▶ [Brief] Give every line of the listing word for word, beginning at the first and including the line with "empty is then" as the last.

(Data shown Opens)

(** Where the capabilities that fetchMcpCapabilities returns come from.
    Either from the JSON-RPC probe of the first of the paths root, /mcp,
    /sse whose probe finds any, the paths before it having found
    nothing, after the three POST requests of each path tried, in the
    order of the paths, and no other request; a list that came back
    empty is then absent from the answer.  Or from
    the agent card, asked for only after all nine POST requests found
    nothing; the answer then has all three lists, empty ones included.
    In both cases one list at least is not empty.  Without an answer
    the endpoint was no http or https URL and nothing was requested, or
    all ten requests were made. *)
Theorem fetchMcpCapabilities_sources (net : Net) (endpoint : string) :
  let base := JsString.stripTrailingSlash endpoint in
  let reqs := fst (fetchMcpCapabilities net endpoint) in
  let card := GET (endpoint +:+ "/agentcard.json") in
  match snd (fetchMcpCapabilities net endpoint) with
  | Some caps =>
      isHttpUrl endpoint = true
      /\ ((exists i path,
             endpointPaths !! i = Some path
             /\ snd (probe net (base +:+ path)) = Some caps
             /\ (forall j p, (j < i)%nat -> endpointPaths !! j = Some p ->
                             snd (probe net (base +:+ p)) = None)
             /\ reqs
                = concat (map (fun p => fst (probe net (base +:+ p)))
                            (take (S i) endpointPaths))
             /\ length reqs = (3 * S i)%nat
             /\ Forall (fun req => method req = "POST") reqs
             /\ mcpTools caps <> Some []
             /\ mcpPrompts caps <> Some []
             /\ mcpResources caps <> Some []
             /\ (is_Some (mcpTools caps) \/ is_Some (mcpPrompts caps)
                 \/ is_Some (mcpResources caps)))
          \/ ((forall p, p ∈ endpointPaths ->
                         snd (probe net (base +:+ p)) = None)
              /\ exists posts response data tools prompts resources,
                   reqs = posts ++ [card]
                   /\ length posts = 9%nat
                   /\ Forall (fun req => method req = "POST") posts
                   /\ fetch net card = Some response
                   /\ ok response = true
                   /\ JSON_parse net (text response) = Some data
                   /\ _extractList data "tools" = Ok tools
                   /\ _extractList data "prompts" = Ok prompts
                   /\ _extractList data "resources" = Ok resources
                   /\ caps = {| mcpTools := Some (VStr <$> tools);
                                mcpPrompts := Some (VStr <$> prompts);
                                mcpResources := Some (VStr <$> resources) |}
                   /\ (tools <> [] \/ prompts <> [] \/ resources <> [])))
  | None =>
      (isHttpUrl endpoint = false /\ reqs = [])
      \/ (isHttpUrl endpoint = true
          /\ (forall p, p ∈ endpointPaths ->
                        snd (probe net (base +:+ p)) = None)
          /\ exists posts,
               reqs = posts ++ [card] /\ length posts = 9%nat
               /\ Forall (fun req => method req = "POST") posts)
  end.
Proof.
  cbn zeta. unfold fetchMcpCapabilities.
  destruct (isHttpUrl endpoint); cbn [negb fst snd]; [|by left].
  unfold _fetchViaJsonRpc.
  pose proof (tryPaths_first net (JsString.stripTrailingSlash endpoint)
                endpointPaths) as H.
  destruct (tryPaths net (JsString.stripTrailingSlash endpoint)
              endpointPaths) as [reqs found].
  cbn [fst snd] in H. destruct found as [caps|].
  - cbn [fst snd]. split; [done|]. left.
    destruct H as (i & path & Hi & Hp & Hbefore & ->).
    exists i, path. split; [done|]. split; [done|].
    split; [done|]. split; [done|].
    destruct (probes_requests net (JsString.stripTrailingSlash endpoint)
                (take (S i) endpointPaths)) as [Hlen Hposts].
    cbn zeta in Hlen, Hposts.
    split.
    { rewrite Hlen, length_take. apply lookup_lt_Some in Hi. lia. }
    split; [done|].
    rewrite probe_result in Hp. cbn zeta in Hp.
    destruct (nonEmpty _ || nonEmpty _ || nonEmpty _) eqn:Hany;
      [|discriminate].
    injection Hp as <-. cbn [mcpTools mcpPrompts mcpResources].
    split; [apply someIfNonEmpty_not_empty|].
    split; [apply someIfNonEmpty_not_empty|].
    split; [apply someIfNonEmpty_not_empty|].
    apply orb_true_iff in Hany as [[Hn|Hn]%orb_true_iff|Hn].
    + left. by apply someIfNonEmpty_is_Some.
    + right. right. by apply someIfNonEmpty_is_Some.
    + right. left. by apply someIfNonEmpty_is_Some.
  - destruct H as [Hall ->].
    destruct (probes_requests net (JsString.stripTrailingSlash endpoint)
                endpointPaths) as [Hlen Hposts].
    cbn zeta in Hlen, Hposts.
    unfold agentcardCapabilities.
    set (card := GET (endpoint +:+ "/agentcard.json")).
    assert (Hnone :
         (true = true
          /\ (forall p, p ∈ endpointPaths ->
                snd (probe net (JsString.stripTrailingSlash endpoint +:+ p))
                = None)
          /\ exists posts,
               concat (map (fun p => fst (probe net
                         (JsString.stripTrailingSlash endpoint +:+ p)))
                       endpointPaths) ++ [card] = posts ++ [card]
               /\ length posts = 9%nat
               /\ Forall (fun req => method req = "POST") posts)).
    { split; [done|]. split; [done|]. eexists. split; [reflexivity|].
      by split. }
    destruct (fetch net card) as [response|] eqn:Hf; cbn [fst snd];
      [|by right].
    destruct (ok response) eqn:Hok; [|by right].
    destruct (JSON_parse net (text response)) as [data|] eqn:Hparse;
      [|by right].
    destruct (_extractList data "tools") as [tools|] eqn:Ht; [|by right].
    destruct (_extractList data "prompts") as [prompts|] eqn:Hpr;
      [|by right].
    destruct (_extractList data "resources") as [resources|] eqn:Hr;
      [|by right].
    destruct (nonEmpty tools || nonEmpty prompts || nonEmpty resources)
      eqn:Hany; [|by right].
    split; [done|]. right. split; [done|].
    eexists _, response, data, tools, prompts, resources.
    split; [reflexivity|]. split; [done|]. split; [done|].
    split; [done|]. split; [done|]. split; [done|]. split; [done|].
    split; [done|]. split; [done|]. split; [done|].
    apply orb_true_iff in Hany as [[Hn|Hn]%orb_true_iff|Hn];
      apply nonEmpty_true in Hn; eauto.
Qed.
(** X15. A token is never revoked: an entry of [TOKENS] is still there
    after any further schedule, and it stands for an email with the same
    sanitized form.  If moreover none of the later issuing requests reads a
    clock value that an earlier one read, it stands for the same email. *)
Theorem token_lifetime (evs1 evs2 : list Event) (token email : string) :
  TOKENS (stores (run init_world evs1).2) !! token = Some email →
  ∃ email',
    TOKENS (stores (run init_world (evs1 ++ evs2)).2) !! token = Some email' ∧
    Py.replace "@" "_" email' = Py.replace "@" "_" email ∧
    ((∀ t, t ∈ issue_times evs2 → t ∉ issue_times evs1) → email' = email).
Proof.
  intros Ht. pose proof (run_token_origin _ _ _ Ht) as (t0 & Ht0 & Htok).
  induction evs2 as [|ev evs2 IH] using rev_ind.
  - rewrite app_nil_r. exists email. auto.
  - destruct IH as (e1 & He1 & Hsan & Hsame).
    rewrite app_assoc, run_snoc.
    destruct (effect_tokens _ _ _ (step_effect (run init_world (evs1 ++ evs2)).2 ev))
      as [->|(now_ms & e & Hev & -> & _)].
    + exists e1. split_and!; [done..|].
      intros Hfresh. apply Hsame. intros t Hin. apply Hfresh.
      rewrite issue_times_app. apply elem_of_app. by left.
    + rewrite lookup_insert. case_decide as Hd.
      * exists e. split; [done|].
        rewrite Htok in Hd. apply token_text_eq_iff in Hd as [-> Hd].
        split; [done|]. intros Hfresh. exfalso. apply (Hfresh t0); [|done].
        rewrite issue_times_app. apply elem_of_app. right.
        unfold issue_times. simpl. rewrite Hev. simpl. apply list_elem_of_here.
      * exists e1. split_and!; [done..|].
        intros Hfresh. apply Hsame. intros t Hin. apply Hfresh.
        rewrite issue_times_app. apply elem_of_app. by left.
Qed.

Lemma token_lifetime_witness :
  ∃ email',
    TOKENS (stores (run init_world
      ([EvLogin 1000 (mkLoginIn "a@b.c" "pw")] ++
       [EvRegister 2000 (mkRegisterIn "d@e.f" "pw" "Deniz");
        EvLogin 3000 (mkLoginIn "a@b.c" "pw")])).2) !! "demo_1000_a_b.c"
      = Some email' ∧
    Py.replace "@" "_" email' = Py.replace "@" "_" "a@b.c" ∧
    ((∀ t, t ∈ issue_times [EvRegister 2000 (mkRegisterIn "d@e.f" "pw" "Deniz");
                             EvLogin 3000 (mkLoginIn "a@b.c" "pw")] →
           t ∉ issue_times [EvLogin 1000 (mkLoginIn "a@b.c" "pw")]) →
     email' = "a@b.c").
Proof.
  apply (token_lifetime [EvLogin 1000 (mkLoginIn "a@b.c" "pw")]
           [EvRegister 2000 (mkRegisterIn "d@e.f" "pw" "Deniz");
            EvLogin 3000 (mkLoginIn "a@b.c" "pw")] "demo_1000_a_b.c" "a@b.c").
  reflexivity.
Defined.

(** ** Requests that do not authenticate, coroutines that wake up *)

(** X16. When the header of a request is absent, lacks the ["Bearer "]
    prefix, or carries a token that [TOKENS] does not map to a non-empty
    email, then [/me], [/chat/send] and [/purchase/confirm] all answer
    with the same 401 and leave the world as it was: no coroutine is
    parked, and the plan of the body is not even looked at, so an invalid
    plan gets 401, not 400. *)
Theorem unauthenticated_is_401 (w : World) (authorization : option string) :
  (∀ token c email, authorization = Some ("Bearer " +:+ token) →
     TOKENS (stores w) !! token ≠ Some (String c email)) →
  ∃ detail,
    (detail = "Missing or invalid token" ∨ detail = "Invalid token") ∧
    step w (EvMe authorization) = (Failure (HTTPException 401 detail), w) ∧
    (∀ payload, step w (EvChatStart payload authorization)
       = (Failure (HTTPException 401 detail), w)) ∧
    (∀ data, step w (EvPurchase data authorization)
       = (Failure (HTTPException 401 detail), w)).
Proof.
  intros Hno. destruct w as [st pk]. simpl in *.
  assert (∃ detail,
    (detail = "Missing or invalid token" ∨ detail = "Invalid token") ∧
    get_email_from_token authorization st = (Raise (HTTPException 401 detail), st))
    as (detail & Hd & Hr).
  { rewrite get_email_from_token_spec.
    destruct (bearer_token authorization) as [token|] eqn:Hb; [|eauto].
    apply bearer_token_Some in Hb.
    destruct (TOKENS st !! token) as [[|c email]|] eqn:Ht; [eauto| |eauto].
    by destruct (Hno token c email). }
  exists detail. split; [done|]. unfold lift. simpl.
  rewrite me_eq, Hr. split; [done|]. split.
  - intros payload. by rewrite chat_send_start_eq, Hr.
  - intros data. by rewrite purchase_confirm_eq, Hr.
Qed.

Lemma unauthenticated_is_401_witness :
  let w := (run init_world [EvLogin 1000 (mkLoginIn "a@b.c" "pw")]).2 in
  ∃ detail,
    (detail = "Missing or invalid token" ∨ detail = "Invalid token") ∧
    step w (EvMe (Some "demo_1000_a_b.c")) = (Failure (HTTPException 401 detail), w) ∧
    (∀ payload, step w (EvChatStart payload (Some "demo_1000_a_b.c"))
       = (Failure (HTTPException 401 detail), w)) ∧
    (∀ data, step w (EvPurchase data (Some "demo_1000_a_b.c"))
       = (Failure (HTTPException 401 detail), w)).
Proof.
  intros w. apply (unauthenticated_is_401 w (Some "demo_1000_a_b.c")).
  intros token c email Ha. discriminate Ha.
Defined.

(** X17. In every reachable world a parked [chat_send] is answered when
    it is resumed, whatever was handled while it slept: the answer has
    sender ["assistant"], the reply built from the persona fixed before
    the [await], and the plan the caller's record holds at the moment of
    resuming; the coroutine leaves the parking list and the stores are
    not written. *)
Theorem parked_chat_is_answered (evs : list Event) (i : nat) (fr : ChatFrame) :
  let w := (run init_world evs).2 in
  parked w !! i = Some fr →
  ∃ u,
    dict_get (USERS (stores w)) (frame_email fr) = Some u ∧
    step w (EvChatResume i) =
      (Response (ChatBody "assistant"
                   (Py.capitalize (frame_persona fr)
                    +:+ " modu: Mesajını aldım — kısa demo yanıt.")
                   (user_plan u)),
       mkWorld (stores w) (delete i (parked w))).
Proof.
  intros w Hi. destruct (run_known evs) as [_ Hpk]. fold w in Hpk.
  destruct (Hpk fr) as [u Hu]; [by eapply list_elem_of_lookup_2|].
  exists u. split; [done|]. simpl. rewrite Hi, chat_send_resume_eq, Hu. done.
Qed.

Lemma parked_chat_is_answered_witness :
  let authorization := Some "Bearer demo_1000_a_b.c" in
  let w := (run init_world
              [EvLogin 1000 (mkLoginIn "a@b.c" "pw");
               EvChatStart (mkChatIn "selam" (Some "KANKA")) authorization;
               EvPurchase (mkPurchaseIn "pro") authorization]).2 in
  ∃ u,
    dict_get (USERS (stores w)) "a@b.c" = Some u ∧
    step w (EvChatResume 0) =
      (Response (ChatBody "assistant"
                   "Kanka modu: Mesajını aldım — kısa demo yanıt." (user_plan u)),
       mkWorld (stores w) []).
Proof.
  intros authorization w.
  apply (parked_chat_is_answered
           [EvLogin 1000 (mkLoginIn "a@b.c" "pw");
            EvChatStart (mkChatIn "selam" (Some "KANKA")) authorization;
            EvPurchase (mkPurchaseIn "pro") authorization]
           0 (mkChatFrame "a@b.c" "kanka")).
  reflexivity.
Defined.
(** A successful call leaves the artifact in the cache. *)
Lemma render_kroki_ok_cached st p :
  fst (call st) = Ok p ->
  p = (rel, out) /\ is_Some (files (snd (call st)) !! out).
Proof.
  intros Hok. destruct (render_kroki_cases st) as [Hhit|Hmiss].
  - rewrite (render_kroki_hit st Hhit) in *. simpl in *. by simplify_eq.
  - pose proof (render_kroki_miss st Hmiss) as Hres.
    pose proof (render_kroki_miss_state st Hmiss) as (_ & _ & _ & _ & Hex).
    rewrite Hok in Hres.
    destruct (makedirs_ok env _); simpl in Hres; [|done].
    destruct (post_result env url payload) as [|r|]; [done| |done].
    destruct (error_status (status_code r)) eqn:Hs; [done|].
    destruct (open_wb_ok env out); simpl in Hres; [|done].
    destruct (delivery_of env (iter_content r) EmptyString); simplify_eq.
    split; [done|]. apply Hex. eauto.
Qed.


(** C10, as the code has it: when the POST fails (it raises, with a
    [RequestException] or with an [OSError]) or the service answers with
    a status in 400..599, which the status check rejects, the call leaves
    every file as it was: no artifact appears at the derived path, and on
    a cache miss the call ends in [KrokiError]. *)
Theorem http_error_creates_no_artifact st :
  (post_result env url payload = Failed
   \/ post_result env url payload = Refused
   \/ exists r, post_result env url payload = Responded r
                /\ error_status (status_code r) = true) ->
  files (snd (call st)) = files st
  /\ (files st !! out = None ->
      files (snd (call st)) !! out = None
      /\ exists msg, fst (call st) = Raise (KrokiError msg)).
Proof.
  intros Herr.
  destruct (render_kroki_cases st) as [Hhit|Hmiss].
  - rewrite (render_kroki_hit st Hhit). simpl. split; [done|].
    intros Hnone. rewrite Hnone in Hhit. by destruct Hhit.
  - pose proof (render_kroki_miss st Hmiss) as Hres.
    pose proof (render_kroki_miss_state st Hmiss) as (Hq & _ & _ & _ & Hex).
    assert (files (snd (call st)) !! out = None) as Hnone.
    { apply eq_None_not_Some. intros Hsome. apply Hex in Hsome.
      destruct Hsome as (_ & (r & Hr & Hs) & _).
      destruct Herr as [Hf|[Hf|(r' & Hr' & Hs')]]; [congruence..|].
      rewrite Hr in Hr'. injection Hr' as <-. congruence. }
    split; [|intros _; split; [done|]].
    + apply map_eq. intros q. destruct (decide (q = out)) as [->|Hne].
      * by rewrite Hnone, Hmiss.
      * by apply Hq.
    + rewrite Hres. destruct (makedirs_ok env _); simpl; [|by eauto].
      destruct Herr as [-> | [-> | (r & -> & ->)]]; by eauto.
Qed.

Lemma append_cons c a b : String c a +:+ b = String c (a +:+ b).
Proof. reflexivity. Qed.

Lemma truthy_append_r a b : Py.truthy b = true -> Py.truthy (a +:+ b) = true.
Proof. destruct a; [done|]. by rewrite append_cons. Qed.

Lemma truthy_append_l a b : Py.truthy a = true -> Py.truthy (a +:+ b) = true.
Proof. destruct a; [done|]. by rewrite append_cons. Qed.

Lemma endswith_append c a b :
  Py.truthy b = true -> Py.endswith c (a +:+ b) = Py.endswith c b.
Proof.
  intros Hb. induction a as [|d a IH]; [done|].
  rewrite append_cons. pose proof (truthy_append_r a b Hb) as Hab.
  simpl. destruct (a +:+ b); [done|]. exact IH.
Qed.

Lemma startswith_append c a b :
  Py.truthy a = true -> Py.startswith c (a +:+ b) = Py.startswith c a.
Proof. destruct a; [done|]. by rewrite append_cons. Qed.

(** [join] of plain components is the components with a separator between. *)
Lemma join2_plain a b :
  plain_dir a = true -> relative b = true ->
  PosixPath.join2 a b = a +:+ "/" +:+ b.
Proof.
  unfold plain_dir, relative, PosixPath.join2.
  intros [Ht He%negb_true_iff]%andb_prop Hb%negb_true_iff.
  by rewrite Hb, Ht, He.
Qed.

Lemma fname_relative :
  relative prefix = true ->
  relative (fname builder diagram_type diagram_source output_format prefix) = true.
Proof.
  unfold relative, fname. destruct prefix as [|c p]; [done|].
  by rewrite append_cons.
Qed.

(** C9: a call that succeeds returns the artifact's two paths: the name
    is [<prefix>-<hex sha1 of the key>.<output_format>], the absolute path
    joins the output directory, the image directory and that name, the
    relative path joins the builder's image path and that name, and the
    file is there.  With plain directory names the absolute path reads
    [<outdir>/<imagedir>/<name>]. *)
Theorem artifact_location st p :
  fst (call st) = Ok p ->
  let name :=
    prefix +:+ "-"
      +:+ Sha1.hexdigest (Py.encode (url +:+ Py.str_dict payload))
      +:+ "." +:+ output_format in
  p = (PosixPath.join (imgpath builder) [name],
       PosixPath.join (outdir builder) [imagedir builder; name])
  /\ is_Some (files (snd (call st)) !! snd p)
  /\ (plain_dir (outdir builder) = true -> plain_dir (imagedir builder) = true ->
      relative (imagedir builder) = true -> relative prefix = true ->
      snd p = (outdir builder +:+ "/" +:+ imagedir builder) +:+ "/" +:+ name).
Proof.
  intros Hok name. destruct (render_kroki_ok_cached st p Hok) as [-> Hfile].
  split; [done|]. split; [done|].
  intros Ho Hi Hri Hrp. simpl. unfold out, outfn, PosixPath.join. simpl.
  rewrite (join2_plain _ _ Ho Hri).
  apply join2_plain; [|by apply fname_relative].
  unfold plain_dir in *.
  apply andb_prop in Hi as [Hit Hie]. apply andb_prop in Ho as [Hot Hoe].
  apply andb_true_intro. split.
  - by apply truthy_append_l.
  - rewrite (endswith_append _ (outdir builder)) by (by apply truthy_append_r).
    by rewrite (endswith_append _ "/") by done.
Qed.

End RenderKroki.

(** ** The cache *)

(** C1: when the artifact of a request is already on disk, be it from
    before or from an earlier successful call whose files are still as it
    left them, [render_kroki] returns the path pair at once and changes
    nothing: the trace of POSTs is as it was. *)
Theorem cached_render_sends_nothing env builder ty src fmt prefix st :
  (cached builder ty src fmt prefix st
   \/ exists env0 st0 p0,
        fst (render_kroki env0 builder ty src fmt prefix st0) = Ok p0
        /\ files st = files (snd (render_kroki env0 builder ty src fmt prefix st0))) ->
  render_kroki env builder ty src fmt prefix st =
    (Ok (relfn builder ty src fmt prefix, outfn builder ty src fmt prefix), st)
  /\ posts (snd (render_kroki env builder ty src fmt prefix st)) = posts st.
Proof.
  intros Hc.
  assert (is_Some (files st !! outfn builder ty src fmt prefix)) as Hhit.
  { destruct Hc as [Hc|(env0 & st0 & p0 & Hok & Hfiles)]; [exact Hc|].
    rewrite Hfiles. by eapply render_kroki_ok_cached. }
  by rewrite (render_kroki_hit env builder ty src fmt prefix st Hhit).
Qed.

Lemma cached_render_sends_nothing_witness :
  length (posts Example.st1) = 1%nat
  /\ render_kroki Example.offline Example.builder "mermaid" "A->B: hi" "svg" "kroki"
       Example.st1 =
       (Ok (relfn Example.builder "mermaid" "A->B: hi" "svg" "kroki",
            outfn Example.builder "mermaid" "A->B: hi" "svg" "kroki"), Example.st1)
  /\ posts (snd (render_kroki Example.offline Example.builder
                   "mermaid" "A->B: hi" "svg" "kroki" Example.st1))
     = posts Example.st1.
Proof.
  split; [vm_compute; reflexivity|].
  apply (cached_render_sends_nothing Example.offline Example.builder
           "mermaid" "A->B: hi" "svg" "kroki" Example.st1).
  right. exists (Example.service 200), Example.st0, Example.paths.
  split; [vm_compute; reflexivity | unfold Example.st1; exact eq_refl].
Defined.

(** C2: the cache key, and with it the artifact's name, is a function of
    the service URL, the diagram source, the diagram type and the output
    format (and the name of the prefix) alone: builders that agree on the
    URL derive the same key and name, and what a successful call returns
    does not depend on the state of the file system or of the network. *)
Theorem cache_key_deterministic b1 b2 ty src fmt prefix :
  kroki_url (config b1) = kroki_url (config b2) ->
  hashkey b1 ty src fmt = hashkey b2 ty src fmt
  /\ fname b1 ty src fmt prefix = fname b2 ty src fmt prefix
  /\ forall env1 env2 st1 st2 p1 p2,
       fst (render_kroki env1 b1 ty src fmt prefix st1) = Ok p1 ->
       fst (render_kroki env2 b1 ty src fmt prefix st2) = Ok p2 ->
       p1 = p2.
Proof.
  intros Hurl. unfold fname, hashkey. rewrite Hurl. split; [done|]. split; [done|].
  intros env1 env2 st1 st2 p1 p2 H1 H2.
  apply render_kroki_ok_cached in H1 as [-> _].
  by apply render_kroki_ok_cached in H2 as [-> _].
Qed.

Lemma cache_key_deterministic_witness :
  kroki_url (config Example.builder) = kroki_url (config Example.builder2)
  /\ fname Example.builder "mermaid" "A->B: hi" "svg" "kroki"
     = fname Example.builder2 "mermaid" "A->B: hi" "svg" "kroki".
Proof.
  split; [exact eq_refl|].
  exact (proj1 (proj2 (cache_key_deterministic Example.builder Example.builder2
                         "mermaid" "A->B: hi" "svg" "kroki" eq_refl))).
Defined.

Lemma artifact_location_witness :
  let call := render_kroki (Example.service 200) Example.builder
                "mermaid" "A->B: hi" "svg" "kroki" in
  let p := ("_images/kroki-d903706aba5a4757c4c78dedaa2bf0ce38c78b59.svg",
            "/out/_images/kroki-d903706aba5a4757c4c78dedaa2bf0ce38c78b59.svg") in
  fst (call Example.st0) = Ok p
  /\ is_Some (files (snd (call Example.st0)) !! snd p).
Proof.
  intros call p.
  assert (fst (call Example.st0) = Ok p) as Hok by (vm_compute; reflexivity).
  split; [exact Hok|].
  exact (proj1 (proj2 (artifact_location (Example.service 200) Example.builder
                         "mermaid" "A->B: hi" "svg" "kroki" Example.st0 p Hok))).
Defined.

Lemma http_error_creates_no_artifact_witness :
  let call := render_kroki (Example.service 500) Example.builder
                "mermaid" "A->B: hi" "svg" "kroki" in
  error_status 500 = true
  /\ files (snd (call Example.st0)) = files Example.st0.
Proof.
  intros call. split; [reflexivity|].
  apply (http_error_creates_no_artifact (Example.service 500) Example.builder
           "mermaid" "A->B: hi" "svg" "kroki" Example.st0).
  right. right. eexists. split; reflexivity.
Defined.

(Data shown Closes)

▶ [Response to the task]
(** Where the capabilities that fetchMcpCapabilities returns come from.
    Either from the JSON-RPC probe of the first of the paths root, /mcp,
    /sse whose probe finds any, the paths before it having found
    nothing, after the three POST requests of each path tried, in the
    order of the paths, and no other request; a list that came back
    empty is then absent from the answer.  Or from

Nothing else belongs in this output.